Provided data
(* ===== verification/Content.v ===== *)
(** * Cached expansion, private artifacts, clusters (src/internal/content)

    The LRU cache (cache.go) as atomic steps, one per critical section of its
    mutex, and the system in which goroutines interleave them with storage;
    the private table (private.go); the cluster artifacts (cluster.go). *)
From S2P Require Import Prelude GoStrings Hash Zlib Delta Deck Blob.
From stdpp Require Import list gmap sets relations.

Abbreviation out := (outcome blob_error).

(** ** The cache *)

Record cacheEntry := MkEntry { ce_rid : Z; ce_data : bytes }.

(** [order] is the linked list, front first; an element of the list is the entry
    it carries, and [items] points to elements. *)
Record Cache := MkCache {
  items : gmap Z cacheEntry;
  order : list cacheEntry;
  curSize : Z;
  maxSize : Z;
  hits : Z;
  misses : Z
}.

Record CacheStats := MkStats {
  cs_Hits : Z; cs_Misses : Z; cs_Size : Z; cs_MaxSize : Z; cs_Entries : nat }.

Definition NewCache (maxBytes : Z) : out Cache :=
  if (maxBytes <=? 0)%Z then Panic else Ret (MkCache ∅ [] 0 maxBytes 0 0).

(** [order.Remove(elem)]; elements are told apart by their rid. *)
Definition list_remove (rid : Z) (l : list cacheEntry) : list cacheEntry :=
  filter (λ e, ce_rid e ≠ rid) l.

(** [order.MoveToFront(elem)] *)
Definition move_to_front (e : cacheEntry) (l : list cacheEntry) : list cacheEntry :=
  e :: list_remove (ce_rid e) l.

(** The first critical section of [Cache.Expand]: a hit moves the entry to the
    front and copies its data. *)
Definition cache_lookup (c : Cache) (rid : Z) : Cache * option bytes :=
  match items c !! rid with
  | Some e =>
    (MkCache (items c) (move_to_front e (order c)) (curSize c) (maxSize c)
       (i64 (hits c + 1)) (misses c), Some (ce_data e))
  | None =>
    (MkCache (items c) (order c) (curSize c) (maxSize c) (hits c) (i64 (misses c + 1)), None)
  end.

Definition evictOldest (c : Cache) : Cache :=
  match last (order c) with
  | None => c
  | Some e =>
    MkCache (delete (ce_rid e) (items c)) (list_remove (ce_rid e) (order c))
      (i64 (curSize c - zlen (ce_data e))) (maxSize c) (hits c) (misses c)
  end.

Fixpoint evict_loop (fuel : nat) (c : Cache) : out Cache :=
  match fuel with
  | O => NoFuel
  | S fuel =>
    if (maxSize c <? curSize c)%Z && (0 <? length (order c)) then evict_loop fuel (evictOldest c)
    else Ret c
  end.

(** The second critical section: the data is cached unless another goroutine was
    faster, and old entries are evicted. *)
Definition cache_fill (c : Cache) (rid : Z) (data : bytes) : out Cache :=
  match items c !! rid with
  | Some e =>
    Ret (MkCache (items c) (move_to_front e (order c)) (curSize c) (maxSize c) (hits c) (misses c))
  | None =>
    let e := MkEntry rid data in
    let c := MkCache (<[rid := e]> (items c)) (e :: order c) (i64 (curSize c + zlen data))
               (maxSize c) (hits c) (misses c) in
    evict_loop (S (length (order c))) c
  end.

Definition Invalidate (c : Cache) (rid : Z) : Cache :=
  match items c !! rid with
  | Some e =>
    MkCache (delete rid (items c)) (list_remove (ce_rid e) (order c))
      (i64 (curSize c - zlen (ce_data e))) (maxSize c) (hits c) (misses c)
  | None => c
  end.

Definition Clear (c : Cache) : Cache := MkCache ∅ [] 0 (maxSize c) (hits c) (misses c).

Definition Stats (c : option Cache) : CacheStats :=
  match c with
  | None => MkStats 0 0 0 0 0
  | Some c => MkStats (hits c) (misses c) (curSize c) (maxSize c) (length (order c))
  end.

Section zlib.
Context {codec : Zlib}.

(** [Cache.Expand], run without interference; a nil cache passes through. *)
Definition Cache_Expand (c : option Cache) (q : repo) (rid : Z) : out (option Cache * bytes) :=
  match c with
  | None => data ← Expand q rid; Ret (None, data)
  | Some c =>
    match cache_lookup c rid with
    | (c, Some data) => Ret (Some c, data)
    | (c, None) => data ← Expand q rid; c ← cache_fill c rid data; Ret (Some c, data)
    end
  end.

(** ** Private artifacts *)

Definition IsPrivate (q : repo) (rid : Z) : out bool :=
  if (rid <=? 0)%Z then Panic else Ret (bool_decide (rid ∈ t_private q)).
Definition MakePrivate (q : repo) (rid : Z) : out repo :=
  if (rid <=? 0)%Z then Panic else Ret (with_private (λ s, {[ rid ]} ∪ s) q).
Definition MakePublic (q : repo) (rid : Z) : out repo :=
  if (rid <=? 0)%Z then Panic else Ret (with_private (λ s, s ∖ {[ rid ]}) q).

(** ** Clusters *)

Definition ClusterThreshold : nat := 100.
Definition ClusterMaxSize : nat := 800.

(** The uuid of the blob [rid] if the artifact may be announced in a cluster. *)
Definition clusterable (q : repo) (rid : Z) : option bytes :=
  match t_blob q !! rid with
  | Some row =>
    if bool_decide (rid ∈ t_phantom q) || bool_decide (b_uuid row ∈ dom (t_shun q))
       || bool_decide (rid ∈ t_private q) then None else Some (b_uuid row)
  | None => None
  end.

Definition clusterableUUIDs (q : repo) : list bytes :=
  sort_slice str_ltb (omap (clusterable q) (elements (t_unclustered q))).

(** The number of uuids the next cluster takes of [n]. *)
Definition batch_size (n : nat) : nat :=
  let batchSize := if n <? ClusterMaxSize then n else ClusterMaxSize in
  let remaining := n - batchSize in
  if (0 <? remaining) && (remaining <? ClusterThreshold) then n else batchSize.

Definition cluster_deck (batch : list bytes) : Deck := set_Type Cluster (set_M batch deck_zero).

Fixpoint build_loop (fuel : nat) (q : repo) (uuids : list bytes) (clusterRIDs : list Z) :
    out (repo * list Z) :=
  match fuel with
  | O => NoFuel
  | S fuel =>
    match uuids with
    | [] => Ret (q, clusterRIDs)
    | _ :: _ =>
      let n := batch_size (length uuids) in
      let batch := take n uuids in
      '(q, rid, _) ← Store q (Marshal (cluster_deck batch));
      let q := with_tagxref <[(7%Z, rid) := cluster_tag rid]> q in
      build_loop fuel q (drop n uuids) (clusterRIDs ++ [rid])
    end
  end.

Definition buildClusters (q : repo) (uuids : list bytes) : out (repo * list Z) :=
  build_loop (S (length uuids)) q uuids [].

Definition shunned (q : repo) (rid : Z) : bool :=
  match t_blob q !! rid with Some row => bool_decide (b_uuid row ∈ dom (t_shun q)) | None => false end.

(** The rows of [unclustered] that the DELETE statement keeps. *)
Definition stays_unclustered (q : repo) (clusterRIDs : list Z) (rid : Z) : bool :=
  bool_decide (rid ∈ clusterRIDs) || bool_decide (rid ∈ t_phantom q) || shunned q rid
    || bool_decide (rid ∈ t_private q).

Definition cleanupUnclustered (q : repo) (clusterRIDs : list Z) : repo :=
  if length clusterRIDs =? 0 then q else
  with_unclustered (filter (λ rid, stays_unclustered q clusterRIDs rid = true)) q.

Definition GenerateClusters (q : repo) : out (repo * nat) :=
  let uuids := clusterableUUIDs q in
  if length uuids <? ClusterThreshold then Ret (q, 0) else
  '(q, clusterRIDs) ← buildClusters q uuids;
  Ret (cleanupUnclustered q clusterRIDs, length clusterRIDs).
End zlib.

(** ** Cache invariant *)

Definition total (l : list cacheEntry) : Z := foldr (λ e s, (zlen (ce_data e) + s)%Z) 0%Z l.

(** Map and list agree, entries have distinct rids, and the size is accounted. *)
Record cache_wf (c : Cache) : Prop := {
  cw_nodup : base.NoDup (ce_rid <$> order c);
  cw_items : ∀ rid e, items c !! rid = Some e ↔ e ∈ order c ∧ ce_rid e = rid;
  cw_size : curSize c = total (order c);
  cw_max : (0 < maxSize c ≤ 2 ^ 62)%Z
}.

(** Between operations the cache also respects its bound. *)
Definition cache_ok (c : Cache) : Prop := cache_wf c ∧ (curSize c ≤ maxSize c)%Z.

Lemma total_cons e l : total (e :: l) = (zlen (ce_data e) + total l)%Z.
Proof. done. Qed.

Lemma total_nonneg l : (0 ≤ total l)%Z.
Proof.
  induction l as [|e l IH]; [done|]. rewrite total_cons. pose proof (zlen_nonneg (ce_data e)). lia.
Qed.

Lemma remove_cons rid e l :
  list_remove rid (e :: l) = if decide (ce_rid e = rid) then list_remove rid l else e :: list_remove rid l.
Proof. unfold list_remove. rewrite filter_cons. repeat case_decide; naive_solver. Qed.

Lemma remove_absent rid l : rid ∉ ce_rid <$> l → list_remove rid l = l.
Proof.
  intros Hr. induction l as [|e l IH]; [done|]. rewrite fmap_cons in Hr.
  apply not_elem_of_cons in Hr as [Hne Hr]. rewrite remove_cons, decide_False by done. by rewrite IH.
Qed.

Lemma elem_remove e rid l : e ∈ list_remove rid l ↔ e ∈ l ∧ ce_rid e ≠ rid.
Proof. unfold list_remove. rewrite list_elem_of_filter. tauto. Qed.

Lemma nodup_remove rid l : base.NoDup (ce_rid <$> l) → base.NoDup (ce_rid <$> list_remove rid l).
Proof.
  induction l as [|e l IH]; [done|]. rewrite fmap_cons. intros [H1 H2]%list.NoDup_cons.
  rewrite remove_cons. case_decide; [by apply IH|].
  rewrite fmap_cons. apply list.NoDup_cons. split; [|by apply IH].
  intros (e' & He & Hin)%list_elem_of_fmap. apply elem_remove in Hin as [Hin _].
  apply H1. apply list_elem_of_fmap. by exists e'.
Qed.

Lemma total_remove e l :
  base.NoDup (ce_rid <$> l) → e ∈ l → total (list_remove (ce_rid e) l) = (total l - zlen (ce_data e))%Z.
Proof.
  induction l as [|e' l IH]; [by intros _ ?%elem_of_nil|].
  rewrite fmap_cons, remove_cons, total_cons.
  intros [H1 H2]%list.NoDup_cons [->|Hin]%elem_of_cons.
  - rewrite decide_True by done. rewrite remove_absent by done. lia.
  - rewrite decide_False.
    + rewrite total_cons, IH by done. lia.
    + intros Heq. apply H1. rewrite Heq. by apply list_elem_of_fmap_2.
Qed.

Lemma total_le e l : e ∈ l → (zlen (ce_data e) ≤ total l)%Z.
Proof.
  induction l as [|e' l IH]; [by intros ?%elem_of_nil|].
  rewrite total_cons. pose proof (zlen_nonneg (ce_data e')). pose proof (total_nonneg l).
  intros [->|Hin]%elem_of_cons; [lia|]. specialize (IH Hin). lia.
Qed.

Lemma move_to_front_wf c e h m :
  cache_wf c → items c !! ce_rid e = Some e →
  cache_wf (MkCache (items c) (move_to_front e (order c)) (curSize c) (maxSize c) h m).
Proof.
  intros [H1 H2 H3 H4] He. pose proof He as He'. apply H2 in He' as [Hin _].
  unfold move_to_front. split; cbn; [| | |done].
  - apply list.NoDup_cons. split; [|by apply nodup_remove].
    intros (e' & Heq & Hin')%list_elem_of_fmap. by apply elem_remove in Hin' as [_ ?].
  - intros rid x. rewrite H2, elem_of_cons, elem_remove. split.
    + intros [Hx <-]. split; [|done]. destruct (decide (ce_rid x = ce_rid e)) as [Heq|]; [left|by right].
      assert (items c !! ce_rid e = Some x) as Hx' by (apply H2; done). congruence.
    + intros [[->|[Hx _]] Hr]; done.
  - rewrite total_remove by done. lia.
Qed.

(** Taking an entry out of map and list. *)
Lemma remove_wf c e h m :
  cache_wf c → (curSize c < 2 ^ 63)%Z → items c !! ce_rid e = Some e →
  cache_wf (MkCache (delete (ce_rid e) (items c)) (list_remove (ce_rid e) (order c))
    (i64 (curSize c - zlen (ce_data e))) (maxSize c) h m).
Proof.
  intros [H1 H2 H3 H4] Hb He. pose proof He as He'. apply H2 in He' as [Hin _].
  pose proof (total_le _ _ Hin). pose proof (zlen_nonneg (ce_data e)).
  split; cbn; [by apply nodup_remove| | |done].
  - intros rid x. rewrite elem_remove, lookup_delete_Some, H2. split.
    + by intros (Hne & Hx & <-).
    + by intros ((Hx & Hne) & <-).
  - rewrite i64_id by (unfold min_int64, max_int64; lia). rewrite total_remove by done. lia.
Qed.

Lemma evictOldest_order c e l' :
  cache_wf c → order c = l' ++ [e] → order (evictOldest c) = l'.
Proof.
  intros Hwf Hl. unfold evictOldest. rewrite Hl, last_snoc. cbn [order].
  pose proof (cw_nodup c Hwf) as Hnd. rewrite Hl, fmap_app in Hnd.
  apply list.NoDup_app in Hnd as (_ & Hd & _).
  unfold list_remove. rewrite filter_app. change (filter _ [e]) with (list_remove (ce_rid e) [e]).
  rewrite remove_cons, decide_True by done. cbn [list_remove filter list_filter]. rewrite app_nil_r.
  apply (remove_absent (ce_rid e) l'). intros Hx. apply (Hd _ Hx). by left.
Qed.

What this task involves
Find the lines in the data that include "Record", then copy each of them.

Response to the task
Record cacheEntry := MkEntry { ce_rid : Z; ce_data : bytes }.
Record Cache := MkCache {
Record CacheStats := MkStats {
Record cache_wf (c : Cache) : Prop := {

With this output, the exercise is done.